Your output should be the lines of the entries below, exactly, from the first one through the line that holds "(∀ id q, offerId".
(Exercise materials Opens)
(** X3.  Invalidate declines nothing and schedules nothing, and it removes
    no id from the storage.  After Invalidate of an id nobody can acquire
    the entry of that id, and every other id has the entry it had; after
    Invalidate of the empty id nobody can acquire any entry.  In a registry
    with LingerTTL > 0 the entries in question are expired ones. *)
Theorem X3_Invalidate_blocks_without_declining {World : Type}
    (s : offers.offerStorage World) (now : Z) (offerId : string) :
  offers.keyed_by_uid s →
  let s' := offers.Invalidate now offerId s in
  offers.declined s' = offers.declined s
  ∧ offers.timers s' = offers.timers s
  ∧ (∀ id, is_Some (offers.Get s id) → is_Some (offers.Get s' id))
  ∧ (∀ id q, offerId = "" ∨ id = offerId → offers.Get s' id = Some q →
             (offers.offer_Acquire q s').1 = false)
  ∧ (offerId ≠ "" → ∀ id, id ≠ offerId → offers.Get s' id = offers.Get s id)
  ∧ ((0 < offers.LingerTTL s)%Z →
     ∀ id q, offerId = "" ∨ id = offerId → offers.Get s' id = Some q →
             ∃ x, offers.objects s' !! q = Some (offers.PExpired x)).
Proof.
  intros Hkeyed s'.
  destruct (Invalidate_frame s now offerId) as (Hd & Ht & _).
  split; [done|]. split; [done|].
  split; [intros id; apply Invalidate_keeps_ids|].
  split.
  { intros id q Hwhich Hg. apply blocked_Acquire.
    by apply (Invalidate_blocks s now offerId Hkeyed id q). }
  split.
  - intros Hne id Hid. subst s'. unfold offers.Invalidate.
    rewrite decide_True by done. unfold offers.invalidateOne, offers.Get.
    destruct (offers.offers s !! offerId) as [q|] eqn:Hg; [|done].
    destruct (Hkeyed _ _ Hg) as (o & Ho & Hu).
    pose proof (invalidate_store s now q) as Hst. cbn zeta in Hst. rewrite Ho in Hst.
    destruct o as [to|x]; [|by rewrite Hst]. cbn in Hu.
    destruct (0 <? offers.LingerTTL s)%Z; destruct Hst as [_ ->]; [|done].
    rewrite Hu. by rewrite lookup_insert_ne.
  - intros Hlinger id q [->| ->] Hg.
    + subst s'. unfold offers.Invalidate in *.
      rewrite decide_False in * by (by intros ?).
      assert (offers.expired_but (map_to_list (offers.offers s)).*2 s) as Hinv.
      { intros id' q' Hg'. destruct (Hkeyed _ _ Hg') as ([to|x] & Ho & Hu).
        - right. split; [|by exists to].
          apply list_elem_of_fmap. exists (id', q'). split; [done|].
          by apply elem_of_map_to_list.
        - left. by exists x. }
      apply (expired_but_fold s now _ Hlinger) in Hinv.
      destruct (Hinv _ _ Hg) as [Hx|[Hin _]]; [done|]. by apply elem_of_nil in Hin.
    + destruct (Invalidate_expires s now offerId Hkeyed Hlinger)
        as [Hnone|(q' & x & Hq' & Hx)]; fold s' in Hnone || fold s' in Hq', Hx.
      * congruence.
      * exists x. congruence.
Qed.

Lemma X3_Invalidate_blocks_without_declining_witness :
  offers.declined (offers.Invalidate 1 "o1" (samples.oneOffer 5)) = []
  ∧ (∃ q x, offers.Get (offers.Invalidate 1 "o1" (samples.oneOffer 5)) "o1" = Some q
            ∧ offers.objects (offers.Invalidate 1 "o1" (samples.oneOffer 5)) !! q
              = Some (offers.PExpired x))
  ∧ (∃ q, offers.Get (offers.Invalidate 1 "o1" (samples.oneOffer 0)) "o1" = Some q
          ∧ (offers.offer_Acquire q (offers.Invalidate 1 "o1" (samples.oneOffer 0))).1
            = false).
Proof.
  pose proof (X3_Invalidate_blocks_without_declining (samples.oneOffer 5) 1 "o1"
                (keyed_oneOffer 5)) as Hlinger.
  pose proof (X3_Invalidate_blocks_without_declining (samples.oneOffer 0) 1 "o1"
                (keyed_oneOffer 0)) as Hstays.
  cbv zeta in Hlinger, Hstays.
  destruct Hlinger as (Hd & _ & _ & _ & _ & Hexpired).
  destruct Hstays as (_ & _ & _ & Hblocked & _).
  split; [exact Hd|]. split.
  - exists 1. destruct (Hexpired eq_refl "o1" 1) as [x Hx];
      [by right|vm_compute; reflexivity|].
    exists x. split; [vm_compute; reflexivity|exact Hx].
  - exists 0. split; [vm_compute; reflexivity|].
    apply (Hblocked "o1" 0); [by right|vm_compute; reflexivity].
Defined.

(** X4.  Whatever offers are added, deleted and invalidated and whatever
    listeners are registered and notified, every entry of the storage names
    an object that exists and whose uid is the key of the entry. *)
Theorem X4_storage_keyed_by_uid {World : Type} (ttl lingerTTL listenerDelay : Z)
    (history : list (offers.action World)) :
  ∃ s', offers.acts history (offers.CreateRegistry ttl lingerTTL listenerDelay)
        = Returns s'
        ∧ ∀ id p, offers.Get s' id = Some p →
                  ∃ o, offers.objects s' !! p = Some o ∧ offers.uid o = id.
Proof.
  destruct (listeners_ok_acts history (offers.CreateRegistry ttl lingerTTL listenerDelay)
              (listeners_ok_CreateRegistry ttl lingerTTL listenerDelay))
    as (s' & Hs' & _).
  exists s'. split; [done|].
  apply (keyed_acts history (offers.CreateRegistry ttl lingerTTL listenerDelay) s');
    [|done].
  intros id p Hid. cbn in Hid. by rewrite lookup_empty in Hid.
Qed.

Section walk_facts.
Import offers.
Context {World : Type}.
Implicit Types s : offerStorage World.

Lemma walk_visits now (w : Walker (World := World)) snapshot s visited0 :
  (∀ p s0 q, offer_HasExpired now (w p s0).2 q = offer_HasExpired now s0 q) →
  ∃ v, (walk now w snapshot s visited0).2 = visited0 ++ v
       ∧ sublist v snapshot
       ∧ ∀ p, p ∈ v → offer_HasExpired now s p = false.
Proof.
  intros Hw. revert s visited0.
  induction snapshot as [|offer rest IH]; intros s visited0; cbn.
  - exists []. split; [by rewrite app_nil_r|]. split; [done|].
    intros p Hp. by apply elem_of_nil in Hp.
  - destruct (offer_HasExpired now s offer) eqn:He.
    + destruct (IH s visited0) as (v & Hv & Hsub & Hlive).
      exists v. split; [done|]. split; [by apply sublist_cons|done].
    + pose proof (Hw offer s) as Hkeep.
      destruct (w offer s) as [[stop err] s1]. cbn in Hkeep.
      assert (∃ v, v = [offer] ∧ sublist v (offer :: rest)
                   ∧ ∀ p, p ∈ v → offer_HasExpired now s p = false) as Hone.
      { exists [offer]. split; [done|].
        split; [apply sublist_skip, sublist_nil_l|].
        intros p Hp. by apply list_elem_of_singleton in Hp as ->. }
      destruct err as [e|].
      { destruct Hone as (v & -> & Hsub & Hlive). by exists [offer]. }
      destruct stop.
      { destruct Hone as (v & -> & Hsub & Hlive). by exists [offer]. }
      destruct (IH s1 (visited0 ++ [offer])) as (v & Hv & Hsub & Hlive).
      exists (offer :: v). split; [by rewrite Hv, <- app_assoc|].
      split; [by apply sublist_skip|].
      intros p Hp. apply elem_of_cons in Hp as [->|Hp]; [done|].
      rewrite <- Hkeep. by apply Hlive.
Qed.

Lemma walk_nothing_live now (w : Walker (World := World)) snapshot s visited0 :
  (∀ p, p ∈ snapshot → offer_HasExpired now s p = true) →
  walk now w snapshot s visited0 = (None, s, visited0).
Proof.
  induction snapshot as [|offer rest IH]; intros Hall; [done|].
  cbn. rewrite Hall by (by apply elem_of_cons; left).
  apply IH. intros p Hp. apply Hall. by apply elem_of_cons; right.
Qed.

Lemma snapshot_stored s p :
  p ∈ (map_to_list (offers s)).*2 ↔ ∃ id, Get s id = Some p.
Proof.
  unfold Get. rewrite list_elem_of_fmap. split.
  - intros ([id q] & -> & Hin). exists id. by apply elem_of_map_to_list in Hin.
  - intros (id & Hid). exists (id, p). split; [done|]. by apply elem_of_map_to_list.
Qed.

Lemma not_expired_live now s p :
  offer_HasExpired now s p = false →
  ∃ to, objects s !! p = Some (PLive to) ∧ (now ≤ expiration to)%Z.
Proof.
  unfold offer_HasExpired. destruct (objects s !! p) as [[to|x]|]; [|done..].
  cbn. unfold liveOffer_HasExpired. intros Hlt. exists to. split; [done|].
  apply Z.ltb_ge in Hlt. lia.
Qed.

Lemma Delete_keeps_object s now offerId p to :
  Get s offerId = Some p → objects s !! p = Some (PLive to) →
  objects (Delete now offerId s) !! p = Some (PLive (liveOffer_Acquire to).2).
Proof.
  intros Hg Hp. destruct (Delete_store s now offerId) as [-> _].
  unfold invalidateOne. rewrite Hg.
  pose proof (invalidate_store s now p) as Hst. cbn zeta in Hst. rewrite Hp in Hst.
  destruct (0 <? LingerTTL s)%Z; destruct Hst as [-> _].
  - rewrite lookup_insert_ne; [apply lookup_insert_eq|].
    intros Heq.
    pose proof (is_fresh (dom (<[p:=PLive (liveOffer_Acquire to).2]> (objects s)))) as Hf.
    rewrite Heq in Hf. apply Hf, elem_of_dom. rewrite lookup_insert_eq. by eexists.
  - apply lookup_insert_eq.
Qed.
End walk_facts.

(** X5.  Walk hands the walker stored offers only, each at most once, and
    only offers that are live and not past their expiration; a walker that
    leaves expirations alone (it may acquire and release) therefore never
    sees an expired or lingering offer.  When the storage holds nothing that
    is live, Walk answers nil without calling the walker. *)
Theorem X5_Walk_visits_live_offers_only {World : Type}
    (now : Z) (w : offers.Walker (World := World)) (s : offers.offerStorage World) :
  ((∀ id p, offers.Get s id = Some p → offers.offer_HasExpired now s p = true) →
   offers.Walk now w s = (None, s, []))
  ∧ ((∀ p s0 q, offers.offer_HasExpired now (w p s0).2 q
                = offers.offer_HasExpired now s0 q) →
     let visited := (offers.Walk now w s).2 in
     sublist visited (map_to_list (offers.offers s)).*2
     ∧ ∀ p, p ∈ visited →
            (∃ id, offers.Get s id = Some p)
            ∧ ∃ to, offers.objects s !! p = Some (offers.PLive to)
                    ∧ (now ≤ offers.expiration to)%Z).
Proof.
  split.
  - intros Hall. apply walk_nothing_live.
    intros p Hp. apply snapshot_stored in Hp as (id & Hid). by apply (Hall id).
  - intros Hw visited. subst visited. unfold offers.Walk.
    destruct (walk_visits now w (map_to_list (offers.offers s)).*2 s [] Hw)
      as (v & -> & Hsub & Hlive).
    split; [done|]. intros p Hp. cbn in Hp. split.
    + apply snapshot_stored. by apply (elem_of_sublist v).
    + by apply not_expired_live, Hlive.
Qed.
(Exercise materials Closes)
Exercise solution →
(** X3.  Invalidate declines nothing and schedules nothing, and it removes
    no id from the storage.  After Invalidate of an id nobody can acquire
    the entry of that id, and every other id has the entry it had; after
    Invalidate of the empty id nobody can acquire any entry.  In a registry
    with LingerTTL > 0 the entries in question are expired ones. *)
Theorem X3_Invalidate_blocks_without_declining {World : Type}
    (s : offers.offerStorage World) (now : Z) (offerId : string) :
  offers.keyed_by_uid s →
  let s' := offers.Invalidate now offerId s in
  offers.declined s' = offers.declined s
  ∧ offers.timers s' = offers.timers s
  ∧ (∀ id, is_Some (offers.Get s id) → is_Some (offers.Get s' id))
  ∧ (∀ id q, offerId = "" ∨ id = offerId → offers.Get s' id = Some q →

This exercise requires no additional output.